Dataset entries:
-*-*-
(** * Calm: route definition and request dispatch

    A shallow embedding of [calm/core.py] (CalmApp, HandlerDef) and
    [calm/handler.py] (MainHandler, DefaultHandler), and the properties of
    the path template compiler, the argument contract extractor, the route
    table and the request dispatcher that follow from the code.

    Python [str] is [string]; a [dict] is an association list kept in
    insertion order (iteration order is observable: the first missing
    query argument is the one reported, and routes are tried in order);
    exceptions are values of [exn] carried by [result]; the calls a request
    makes to [inspect], to the logger and to the user's handler are
    recorded as a trace of [event]s.  What MainHandler takes over from
    Tornado's RequestHandler ([get_query_argument], the methods for the
    verbs it does not define, the way an exception reaches
    [write_error]) and the way Python binds the arguments of a call are
    written out, since the answers to a request depend on them. *)

From Stdlib Require Import List String Ascii Bool ZArith NArith Lia.
From Stdlib Require Import Strings.Byte.
Import ListNotations.
Set Warnings "-register-all".
Local Open Scope list_scope.
Local Open Scope string_scope.

(** ** Python strings *)

Module Str.

(** [s.lstrip(c)] and [s.rstrip(c)] for a one-character argument. *)
Fixpoint lstrip (c : ascii) (s : string) : string :=
  match s with
  | EmptyString => EmptyString
  | String a s' => if Ascii.eqb a c then lstrip c s' else s
  end.
(** What parse_word returns when it returns. *)
Lemma parse_word_ok l children this w this' :
  parse_word B l children this = (Ok w, this') ->
  exists title properties contents,
    content l = js "#" ++ title
    /\ w = word_node B title (properties_node B properties) (contents_node B contents).
Proof.
  unfold parse_word. intro H.
  apply bind_ok in H as (res & this1 & H1 & H).
  apply lift_ok in H1 as [H1 ->].
  unfold access, str_match in H1.
  destruct (exec word_name_re (content l)) as [res'|] eqn:E; [|discriminate].
  inversion H1; subst res'. apply word_name_re_match in E as [E _].
  apply bind_ok in H as ([[p c] x] & this2 & H2 & H).
  apply ret_ok in H as [-> ->].
  unfold parse_top_children in H2.
  apply bind_ok in H2 as (p' & this3 & Hp & H2).
  apply bind_ok in H2 as (c' & this4 & Hc & H2).
  apply bind_ok in H2 as (x' & this5 & _ & H2).
  apply ret_ok in H2 as [H2 _]. inversion H2; subst p' c' x'.
  unfold parse_properties in Hp.
  apply bind_ok in Hp as (ps & this6 & _ & Hp). apply ret_ok in Hp as [-> _].
  unfold parse_contents in Hc.
  apply bind_ok in Hc as (cs & this7 & _ & Hc). apply ret_ok in Hc as [-> _].
  exists (sub res 1), ps, cs. split; [exact E | reflexivity].
Qed.

(** The words of parse_toplevel are those of the word heads, in order. *)
Lemma map_toplevel_ok children : forall this mapped this',
  map_m (parse_toplevel_element B) children this = (Ok mapped, this') ->
  Forall2
    (fun header w =>
       exists title properties contents,
         content header = js "#" ++ title
         /\ w = word_node B title (properties_node B properties)
                  (contents_node B contents))
    (word_heads children) (filter_defined mapped).
Proof.
  induction children as [|element children IH]; intros this mapped this' H;
    cbn [map_m] in H.
  - apply ret_ok in H as [-> _]. constructor.
  - apply bind_ok in H as (y & this1 & Hy & H).
    apply bind_ok in H as (ys & this2 & Hys & H).
    apply ret_ok in H as [-> _].
    apply IH in Hys. unfold filter_defined, word_heads in *.
    cbn [flat_map]. unfold parse_toplevel_element in Hy.
    destruct element as [l | l ch]; cbn [line_of] in Hy.
    + destruct (is_word l).
      * apply bind_ok in Hy as (u & this3 & _ & Hy).
        apply ret_ok in Hy as [-> _]. exact Hys.
      * apply ret_ok in Hy as [-> _]. exact Hys.
    + destruct (is_word l).
      * apply bind_ok in Hy as (w & this3 & Hw & Hy).
        apply ret_ok in Hy as [-> _].
        apply parse_word_ok in Hw. cbn [app]. constructor; assumption.
      * apply ret_ok in Hy as [-> _]. exact Hys.
Qed.

Lemma parse_ok dv6 this words this' :
  parse B dv6 this = (Ok words, this') ->
  exists lines structure,
    dv6_to_lines dv6 = Ok lines
    /\ flat_to_structured_lines lines = Ok (Some structure)
    /\ Forall2
         (fun header w =>
            exists title properties contents,
              content header = js "#" ++ title
              /\ w = word_node B title (properties_node B properties)
                       (contents_node B contents))
         (word_heads (root_children structure)) words.
Proof.
  unfold parse. intro H.
  apply bind_ok in H as (lines & this1 & H1 & H). apply lift_ok in H1 as [H1 ->].
  apply bind_ok in H as (st & this2 & H2 & H). apply lift_ok in H2 as [H2 ->].
  unfold parse_toplevel in H.
  apply bind_ok in H as (structure & this3 & H3 & H). apply lift_ok in H3 as [H3 ->].
  destruct st as [structure'|]; [|discriminate]. inversion H3; subst structure'.
  apply bind_ok in H as (mapped & this4 & H4 & H). apply ret_ok in H as [-> _].
  exists lines, structure. repeat split; try assumption.
  eapply map_toplevel_ok; eassumption.
Qed.

End Generic.

End ParserFacts.


(* ================================================================= *)
(** ** Facts about split *)

Module SplitFacts.
Import Js Regex Patterns Reference RegexFacts PatternFacts.

Lemma glue_nil pieces : pieces <> [] -> glue [] pieces = pieces.
Proof. destruct pieces; [contradiction | reflexivity]. Qed.

Lemma split_on_nonempty c s : split_on c s <> [].
Proof.
  destruct s as [|x s]; cbn [split_on]; [discriminate|].
  destruct (c =? x)%N; [discriminate|].
  destruct (split_on c s); discriminate.
Qed.

Lemma split_breaks_nonempty s : split_breaks s <> [].
Proof.
  destruct s as [|x s]; cbn [split_breaks]; [discriminate|].
  destruct (lf =? x)%N; [discriminate|].
  destruct s as [|y s]; [discriminate|].
  destruct (_ && _); [discriminate|].
  destruct (split_breaks (y :: s)); discriminate.
Qed.

Lemma glue_glue a b pieces : glue a (glue b pieces) = glue (a ++ b) pieces.
Proof.
  destruct pieces; cbn [glue]; [reflexivity | rewrite app_assoc; reflexivity].
Qed.

(** The segment S[p, q). *)
Lemma segment_snoc (s : list N) p q x :
  p <= q -> nth_error s q = Some x ->
  firstn (S q - p) (skipn p s) = firstn (q - p) (skipn p s) ++ [x].
Proof.
  intros Hpq Hx.
  assert (Hn : nth_error (skipn p s) (q - p) = Some x).
  { rewrite nth_error_skipn. replace (p + (q - p)) with q by lia. exact Hx. }
  replace (S q - p) with (S (q - p)) by lia.
  revert Hn. generalize (skipn p s) (q - p). clear.
  intros l n. revert l. induction n as [|n IH]; intros [|y l] H; try discriminate.
  - cbn in H. inversion H. reflexivity.
  - cbn [nth_error] in H. cbn [firstn app]. f_equal.
    change (firstn (S n) l = firstn n l ++ [x]). apply IH, H.
Qed.

Lemma segment_all (s : list N) p q :
  length s <= q -> firstn (q - p) (skipn p s) = skipn p s.
Proof. intro H. apply firstn_all2. rewrite length_skipn. lia. Qed.

Lemma skipn_cons_nth (s : list N) q x t :
  skipn q s = x :: t -> nth_error s q = Some x /\ skipn (S q) s = t.
Proof.
  revert s. induction q as [|q IH]; intros s H.
  - cbn in H. subst. split; reflexivity.
  - destruct s as [|y s]; [discriminate|]. cbn [skipn] in H.
    apply IH in H. exact H.
Qed.

Lemma skipn_nil_length (s : list N) q : skipn q s = [] -> length s <= q.
Proof.
  intro H. apply (f_equal (@length N)) in H. rewrite length_skipn in H.
  cbn in H. lia.
Qed.

(** *** split(/,/), split(/;/): the pieces between the separators *)

Lemma match_end_at_char c s q :
  match_end_at (Char (N.eqb c)) s q
  = match skipn q s with
    | x :: _ => if (c =? x)%N then Some (S q) else None
    | [] => None
    end.
Proof. unfold match_end_at. cbn [m]. destruct (skipn q s); reflexivity. Qed.

Lemma split_loop_char c s : forall fuel p q,
  p <= q -> length s - q < fuel ->
  split_loop (Char (N.eqb c)) s fuel p q
  = glue (firstn (q - p) (skipn p s)) (split_on c (skipn q s)).
Proof.
  intro fuel. induction fuel as [|fuel IH]; intros p q Hpq Hf; [lia|].
  cbn [split_loop]. rewrite match_end_at_char.
  destruct (length s <=? q) eqn:E.
  - apply Nat.leb_le in E. rewrite (skipn_all2 s E). cbn [split_on glue].
    rewrite app_nil_r, segment_all by exact E. reflexivity.
  - apply Nat.leb_gt in E.
    destruct (skipn q s) as [|x t] eqn:S.
    + apply skipn_nil_length in S. lia.
    + apply skipn_cons_nth in S as [Hx St]. cbn [split_on].
      destruct (c =? x)%N.
      * replace (S q =? p) with false by (symmetry; apply Nat.eqb_neq; lia).
        rewrite IH by lia. rewrite Nat.sub_diag. cbn [firstn glue].
        rewrite St, app_nil_r, glue_nil by apply split_on_nonempty. reflexivity.
      * rewrite IH by lia. rewrite St, glue_glue.
        rewrite (segment_snoc s p q x) by (lia || exact Hx). reflexivity.
Qed.

Theorem split_char c s : split s (Char (N.eqb c)) = split_on c s.
Proof.
  destruct s as [|x s].
  - reflexivity.
  - unfold split. rewrite split_loop_char by (cbn [length]; lia).
    cbn [skipn firstn Nat.sub glue]. apply glue_nil, split_on_nonempty.
Qed.

(** *** split(/\r?\n/): the pieces between the line breaks *)

Lemma match_end_at_newline s q :
  match_end_at newline_re s q
  = match skipn q s with
    | x :: t =>
      if (lf =? x)%N then Some (S q)
      else match t with
           | y :: _ => if (cr =? x)%N && (lf =? y)%N then Some (S (S q)) else None
           | [] => None
           end
    | [] => None
    end.
Proof.
  unfold match_end_at, newline_re, Opt. cbn [m].
  destruct (skipn q s) as [|x [|y t]]; [reflexivity| |].
  - destruct (cr =? x)%N eqn:C, (lf =? x)%N eqn:L; reflexivity.
  - destruct (cr =? x)%N eqn:C, (lf =? x)%N eqn:L; cbn [andb];
      try reflexivity;
      try (apply N.eqb_eq in C, L; subst; discriminate).
    destruct (lf =? y)%N; reflexivity.
Qed.

Lemma split_loop_newline s : forall fuel p q,
  p <= q -> length s - q < fuel ->
  split_loop newline_re s fuel p q
  = glue (firstn (q - p) (skipn p s)) (split_breaks (skipn q s)).
Proof.
  intro fuel. induction fuel as [|fuel IH]; intros p q Hpq Hf; [lia|].
  cbn [split_loop]. rewrite match_end_at_newline.
  destruct (length s <=? q) eqn:E.
  - apply Nat.leb_le in E. rewrite (skipn_all2 s E). cbn [split_breaks glue].
    rewrite app_nil_r, segment_all by exact E. reflexivity.
  - apply Nat.leb_gt in E.
    destruct (skipn q s) as [|x t] eqn:S.
    + apply skipn_nil_length in S. lia.
    + apply skipn_cons_nth in S as [Hx St]. cbn [split_breaks].
      destruct (lf =? x)%N.
      * replace (S q =? p) with false by (symmetry; apply Nat.eqb_neq; lia).
        rewrite IH by lia. rewrite Nat.sub_diag. cbn [firstn glue].
        rewrite St, app_nil_r, glue_nil by apply split_breaks_nonempty.
        reflexivity.
      * destruct t as [|y t'].
        -- rewrite IH by lia. rewrite St. cbn [split_breaks glue].
           rewrite (segment_snoc s p q x) by (lia || exact Hx).
           rewrite app_nil_r. reflexivity.
        -- destruct ((cr =? x)%N && (lf =? y)%N).
           ++ replace (S (S q) =? p) with false
                by (symmetry; apply Nat.eqb_neq; lia).
              rewrite IH by lia. rewrite Nat.sub_diag. cbn [firstn glue].
              apply skipn_cons_nth in St as [_ St]. rewrite St.
              rewrite app_nil_r, glue_nil by apply split_breaks_nonempty.
              reflexivity.
           ++ rewrite IH by lia. rewrite St, glue_glue.
              rewrite (segment_snoc s p q x) by (lia || exact Hx). reflexivity.
Qed.

Theorem split_newline s : split s newline_re = split_breaks s.
Proof.
  destruct s as [|x s].
  - reflexivity.
  - unfold split. rewrite split_loop_newline by (cbn [length]; lia).
    cbn [skipn firstn Nat.sub glue]. apply glue_nil, split_breaks_nonempty.
Qed.

End SplitFacts.
(** * rimless: handshake and RPC over postMessage

    A shallow embedding of [src/host.ts], [src/rpc.ts], [src/guest.ts] and
    [src/types.ts].  Every execution context (a window, a worker, a service
    worker) runs one event loop, so the code is modelled by explicit state
    passing over a record that holds what the closures of the source share:
    the event-listener table, the log of posted messages, the arrays of
    unsubscribe thunks, the promises and the host records. *)

From stdpp Require Import base option list strings pretty gmap.
From Stdlib Require Import ZArith Lia.

Local Set Warnings "-register-all".
Local Open Scope string_scope.
Local Open Scope list_scope.

(** ** JavaScript values carried by messages *)

Module Js.

(** Values that can occur in [event.data], as arguments, results and thrown
    errors.  Finite numbers are integers here; [JNaN] and [JInfinity] stand
    for the non-finite ones; [JFun] is a function value, opaque to JSON. *)
Inductive jsval : Type :=
| JUndefined
| JNull
| JBool (b : bool)
| JNum (z : Z)
| JNaN
| JInfinity (negative : bool)
| JStr (s : string)
| JArr (xs : list jsval)
| JObj (kvs : list (string * jsval))
| JFun (name : nat).

(** [!!v] *)
Definition truthy (v : jsval) : bool :=
  match v with
  | JUndefined | JNull | JNaN => false
  | JBool b => b
  | JNum z => negb (z =? 0)%Z
  | JStr s => negb (bool_decide (s = ""))
  | JInfinity _ | JArr _ | JObj _ | JFun _ => true
  end.

(** [a === b].  Arrays, objects and functions compare by reference; the two
    sides of every comparison in the source come from different messages (or
    from a message and a local value), so they are never the same reference. *)
Definition strict_eq (a b : jsval) : bool :=
  match a, b with
  | JUndefined, JUndefined => true
  | JNull, JNull => true
  | JBool x, JBool y => bool_decide (x = y)
  | JNum x, JNum y => (x =? y)%Z
  | JInfinity x, JInfinity y => bool_decide (x = y)
  | JStr x, JStr y => bool_decide (x = y)
  | _, _ => false
  end.

(** Property lookup in an association list of own properties. *)
Fixpoint assoc (k : string) (kvs : list (string * jsval)) : jsval :=
  match kvs with
  | [] => JUndefined
  | (k', v) :: rest => if bool_decide (k' = k) then v else assoc k rest
  end.

(** [v.k] on a value that is neither [null] nor [undefined]. *)
Definition prop (k : string) (v : jsval) : jsval :=
  match v with
  | JObj kvs => assoc k kvs
  | _ => JUndefined
  end.

(** [const { a, b, ... } = v] throws a TypeError on [null] and [undefined]
    and reads [undefined] for every field of another primitive. *)
Definition destructurable (v : jsval) : bool :=
  match v with
  | JUndefined | JNull => false
  | _ => true
  end.
Lemma generator_writes_the_runconfig_only_witness :
  let w := start (<["/pkg/L1_L2_RAD_LSTE.xml" := File "<orbit_number/>"]> granules) in
  let run := generate_L1_L2_RAD_LSTE_runconfig (generate_call (Some "/w") None None) w in
  run.1 = Ok generated_name /\
  fs run.2 !! generated_name = Some (File "<00001/>") /\
  is_Some (fs run.2 !! L2_LSTE_name) /\
  ("/w" ∈ directories_to (Py.dirname (abspath generated_name)) /\
   fs w !! "/w" = None /\ fs run.2 !! "/w" = Some Directory).
Proof.
  intros w run.
  assert (Hrun : generate_L1_L2_RAD_LSTE_runconfig (generate_call (Some "/w") None None) w
                 = (Ok generated_name, run.2)).
  { vm_compute. reflexivity. }
  destruct (generator_writes_the_runconfig_only _ _ _ _ Hrun) as (_ & Hkeeps & Hnew).
  split; [vm_compute; reflexivity|]. split; [vm_compute; reflexivity|].
  split.
  - apply Hkeeps. apply (bool_decide_unpack _). vm_compute. reflexivity.
  - apply Hnew.
    + intros H. discriminate H.
    + intros H. vm_compute in H. discriminate H.
Defined.

Lemma existing_runconfig_is_returned_witness :
  let w := start (<[generated_name := File "as it was"]> granules) in
  generate_L1_L2_RAD_LSTE_runconfig (generate_call (Some "/w") None None) w
  = (Ok generated_name,
     {| fs := fs w;
        trace := found_trace ++ [EReadL2LSTE (generate_granule found_inputs);
                                 EExists generated_name] |}).
Proof.
  intros w.
  edestruct (existing_runconfig_is_returned
               (generate_call (Some "/w") None None) w found_inputs
               {| fs := fs w; trace := found_trace |} scene_info generated_name)
    as [Hrun _].
  - vm_compute. reflexivity.
  - right. by eexists.
  - vm_compute. reflexivity.
  - vm_compute. reflexivity.
  - apply (bool_decide_unpack _). vm_compute. reflexivity.
  - exact Hrun.
Defined.
(** * Posts API of the developer social network: routes/api/posts.js and
      middleware/checkObjectId.js

    The ten routes of the posts router and the [checkObjectId] middleware are
    embedded as functions over an explicit database state.  Mongoose documents
    are records, the two collections are finite maps keyed by [_id], the arrays
    of likes and comments are lists, and an [async] handler is a computation in
    a state-and-exception monad whose state is the database together with the
    log of the calls made to it. *)

From Stdlib Require Import ZArith Ascii String.
From stdpp Require Import base decidable option list strings gmap sorting.

Local Open Scope string_scope.
Local Open Scope list_scope.

(** ** Object ids

    A route parameter and [req.user.id] are JavaScript strings, while the
    fields [_id] and [user] of a stored document are [ObjectId]s.  An
    [ObjectId] is kept as the string that [toString()] (and the [id] getter of
    a document) gives for it: twenty-four lower-case hexadecimal digits.  The
    driver's cast from a string accepts twenty-four hexadecimal digits of
    either case; the twelve-byte string form that drivers before bson 6
    accepted as well is left out. *)

Definition isLowerHexDigit (c : ascii) : bool :=
  let n := nat_of_ascii c in
  ((48 <=? n)%nat && (n <=? 57)%nat) || ((97 <=? n)%nat && (n <=? 102)%nat).

Definition isUpperHexDigit (c : ascii) : bool :=
  let n := nat_of_ascii c in (65 <=? n)%nat && (n <=? 70)%nat.

Definition toLowerHexDigit (c : ascii) : ascii :=
  if isUpperHexDigit c then ascii_of_nat (nat_of_ascii c + 32) else c.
-*-*-
• Exercise prompt: Once the line with "this3 & Hw & Hy)." is found in the records above, print exactly that line and every line after it through the line with "apply bind_ok in H as (structure".

• Response:
      * apply bind_ok in Hy as (w & this3 & Hw & Hy).
        apply ret_ok in Hy as [-> _].
        apply parse_word_ok in Hw. cbn [app]. constructor; assumption.
      * apply ret_ok in Hy as [-> _]. exact Hys.
Qed.

Lemma parse_ok dv6 this words this' :
  parse B dv6 this = (Ok words, this') ->
  exists lines structure,
    dv6_to_lines dv6 = Ok lines
    /\ flat_to_structured_lines lines = Ok (Some structure)
    /\ Forall2
         (fun header w =>
            exists title properties contents,
              content header = js "#" ++ title
              /\ w = word_node B title (properties_node B properties)
                       (contents_node B contents))
         (word_heads (root_children structure)) words.
Proof.
  unfold parse. intro H.
  apply bind_ok in H as (lines & this1 & H1 & H). apply lift_ok in H1 as [H1 ->].
  apply bind_ok in H as (st & this2 & H2 & H). apply lift_ok in H2 as [H2 ->].
  unfold parse_toplevel in H.
  apply bind_ok in H as (structure & this3 & H3 & H). apply lift_ok in H3 as [H3 ->].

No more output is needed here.